- Born: Nikolai Maximovich Fomin 1937 (age 88–89) Novoekonomichne, Donetsk Oblast, Ukrainian SSR, Soviet Union (now Ukraine)
- Citizenship: Russia
- Known for: Chief engineer of the Chernobyl Nuclear Power Plant
- Awards: Order of Friendship of Peoples

= Nikolai Fomin (engineer) =

Chief engineer of Chernobyl Nuclear Power Plant during the disaster

Nikolai Maximovich Fomin (Николай Максимович Фомин, Микола Максимович Фомін; born 1937 in Novoekonomichne, Donetsk Oblast, Ukrainian SSR) is a Soviet-Ukrainian engineer.
He was the chief engineer of the Chernobyl Nuclear Power Plant from 1981 until the Chernobyl nuclear disaster in 1986.

== Biography ==
Nikolai Maximovich Fomin was born in Novoekonomichne, Donetsk Oblast, in the year 1937.

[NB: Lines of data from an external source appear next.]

Lemma mem_string_load m p s :
  mem_string m p = Some s -> mem_load m p = Some (hd NUL s).
Proof.
  intros (b & r & Hb & Hr & _)%mem_string_Some. unfold mem_load.
  rewrite Hb. replace (b !! ptr_ofs p) with (drop (ptr_ofs p) b !! 0%nat)
    by (rewrite lookup_drop; f_equal; lia).
  rewrite Hr. by destruct s.
Qed.

Lemma mem_string_app m m' p s :
  mem_string m p = Some s -> mem_string (m ++ m') p = Some s.
Proof.
  unfold mem_string. destruct (m !! ptr_block p) as [b|] eqn:Hb;
    [|discriminate].
  by rewrite (lookup_app_l_Some _ _ _ _ Hb).
Qed.

(** Writing inside a block replaces that part of the block. *)
Lemma mem_write_block m b o l cs :
  m !! b = Some l -> (o + length cs <= length l)%nat ->
  mem_write m (Ptr b o) cs =
  Some (<[b := take o l ++ (Some <$> cs) ++ drop (o + length cs) l]> m).
Proof.
  revert m o l. induction cs as [|c cs IH]; intros m o l Hb Hlen; simpl.
  - rewrite Nat.add_0_r, take_drop. by rewrite list_insert_id.
  - simpl in Hlen. unfold mem_store. simpl. rewrite Hb.
    destruct (decide (o < length l)%nat); [|lia].
    unfold ptr_add. simpl.
    rewrite (IH _ (o + 1)%nat (<[o := Some c]> l)).
    + rewrite list_insert_insert_eq. do 2 f_equal.
      replace (o + 1)%nat with (S o) by lia.
      assert (Ho : (<[o:=Some c]> l) !! o = Some (Some c))
        by (apply list_lookup_insert_eq; lia).
      rewrite (take_S_r _ _ _ Ho), <- app_assoc.
      rewrite take_insert_ge by lia.
      rewrite drop_insert_lt by lia. csimpl.
      do 4 f_equal. lia.
    + apply list_lookup_insert_eq. by eapply lookup_lt_Some.
    + rewrite length_insert. lia.
Qed.

(** Writing a string into a fresh local array. *)
Lemma mem_write_fresh (m : mem) n cs :
  (length cs < n)%nat ->
  mem_write (m ++ [replicate n None]) (Ptr (length m) 0) (cs ++ [NUL]) =
  Some (m ++ [(Some <$> cs) ++ Some NUL :: replicate (n - S (length cs)) None]).
Proof.
  intros Hn.
  rewrite (mem_write_block _ _ _ (replicate n None)).
  - f_equal. rewrite insert_app_r_alt by lia. rewrite Nat.sub_diag. simpl.
    f_equal. f_equal. rewrite fmap_app, <- app_assoc. simpl. do 2 f_equal.
    rewrite drop_replicate, length_app. simpl. f_equal. lia.
  - rewrite lookup_app_r by lia. by rewrite Nat.sub_diag.
  - rewrite length_app, length_replicate. simpl. lia.
Qed.

Lemma mem_string_fresh (m : mem) cs r :
  Forall (fun c => c <> NUL) cs ->
  mem_string (m ++ [(Some <$> cs) ++ Some NUL :: r]) (Ptr (length m) 0)
  = Some cs.
Proof.
  intros Hcs. apply mem_string_Some. eexists _, r. simpl.
  rewrite lookup_app_r by lia. rewrite Nat.sub_diag. simpl. auto.
Qed.

(** [strtok]'s store: a NUL written inside a string cuts it in two. *)
Lemma mem_store_cut m p cs n :
  mem_string m p = Some cs -> (n < length cs)%nat ->
  exists m',
    mem_store m (ptr_add p n) NUL = Some m' /\
    mem_string m' p = Some (take n cs) /\
    mem_string m' (ptr_add p (S n)) = Some (drop (S n) cs) /\
    take (ptr_block p) m' = take (ptr_block p) m /\
    length m' = length m.
Proof.
  intros (b & r & Hb & Hr & Hs)%mem_string_Some Hn.
  assert (Hlen : (ptr_ofs p + n < length b)%nat).
  { apply (f_equal length) in Hr.
    rewrite length_drop, length_app, length_fmap in Hr. simpl in Hr. lia. }
  unfold mem_store. simpl. rewrite Hb.
  destruct (decide (ptr_ofs p + n < length b)%nat); [|lia].
  eexists. split; [reflexivity|].
  assert (Hblk : forall x, (<[ptr_block p := x]> m) !! ptr_block p = Some x).
  { intros x. apply list_lookup_insert_eq. by eapply lookup_lt_Some. }
  split; [|split; [|split]].
  - apply mem_string_Some.
    exists (<[ptr_ofs p + n:=Some NUL]> b)%nat,
      ((Some <$> drop (S n) cs) ++ Some NUL :: r).
    split; [apply Hblk|]. split.
    + rewrite drop_insert_ge by lia.
      rewrite Hr. replace (ptr_ofs p + n - ptr_ofs p)%nat with n by lia.
      rewrite insert_take_drop
        by (rewrite length_app, length_fmap; simpl; lia).
      rewrite take_app_le, drop_app_le by (rewrite length_fmap; lia).
      by rewrite fmap_take, fmap_drop.
    + by apply Forall_take.
  - apply mem_string_Some. eexists _, r. split; [apply Hblk|]. split.
    + simpl. rewrite drop_insert_lt by lia.
      replace (ptr_ofs p + S n)%nat with (ptr_ofs p + S n)%nat by lia.
      rewrite <- drop_drop, Hr.
      rewrite drop_app_le by (rewrite length_fmap; lia).
      by rewrite fmap_drop.
    + by apply Forall_drop.
  - by rewrite take_insert_ge by lia.
  - by rewrite length_insert.
Qed.

(** ** Tokens and segments *)

Lemma in_set_dot c : in_set ["."%char] c = is_dot c.
Proof. unfold in_set, is_dot. cbn. apply orb_false_r. Qed.

Lemma tokens_dot c r : is_dot c = true -> tokens (c :: r) = tokens r.
Proof. intros Hc. unfold tokens. simpl. rewrite Hc. reflexivity. Qed.

(** Skipping the leading dots does not change the tokens. *)
Lemma tokens_strspn cs :
  tokens (drop (strspn cs ["."%char]) cs) = tokens cs.
Proof.
  induction cs as [|c r IH]; simpl; [reflexivity|].
  rewrite in_set_dot. destruct (is_dot c) eqn:Hc; simpl.
  - by rewrite tokens_dot.
  - reflexivity.
Qed.

Lemma strspn_stops cs c r :
  drop (strspn cs ["."%char]) cs = c :: r -> is_dot c = false.
Proof.
  induction cs as [|x xs IH]; simpl; [discriminate|].
  rewrite in_set_dot. destruct (is_dot x) eqn:Hx; simpl.
  - exact IH.
  - intros [= <- _]. exact Hx.
Qed.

Fomin was a member of the central CPSU, but was expelled after the Chernobyl disaster. He started his career at the Zaporizhzhia thermal power station. In 1972 he began working at the Chernobyl plant. As chief engineer, he approved the infamous turbine safety test that led to the explosion of the reactor. However, the deputy chief engineer, Anatoly Dyatlov, was responsible for the test.

Fomin learned of the accident at about 4 am on April 26, 1986, and participated in cleaning up during the aftermath of the disaster. He was subsequently arrested together with plant director Viktor Bryukhanov. The start of the trial, originally scheduled for March 24, 1987, had to be postponed several times due to Fomin's suicide attempt. During the trial, Fomin blamed the operators for deviating from the test plan. Eventually, he and Bryukhanov were found guilty and were each sentenced to 10 years in prison.

While in prison, Fomin received psychiatric treatment several times. For health reasons, he was released from prison early and transferred to a psychiatric hospital. After his release from the hospital, he worked at the Kalinin Nuclear Power Plant. Since his retirement in 2000, he has lived with his wife, children and grandchildren in Udomlya.

== In popular culture ==
In the HBO television series Chernobyl, he is portrayed by Adrian Rawlins.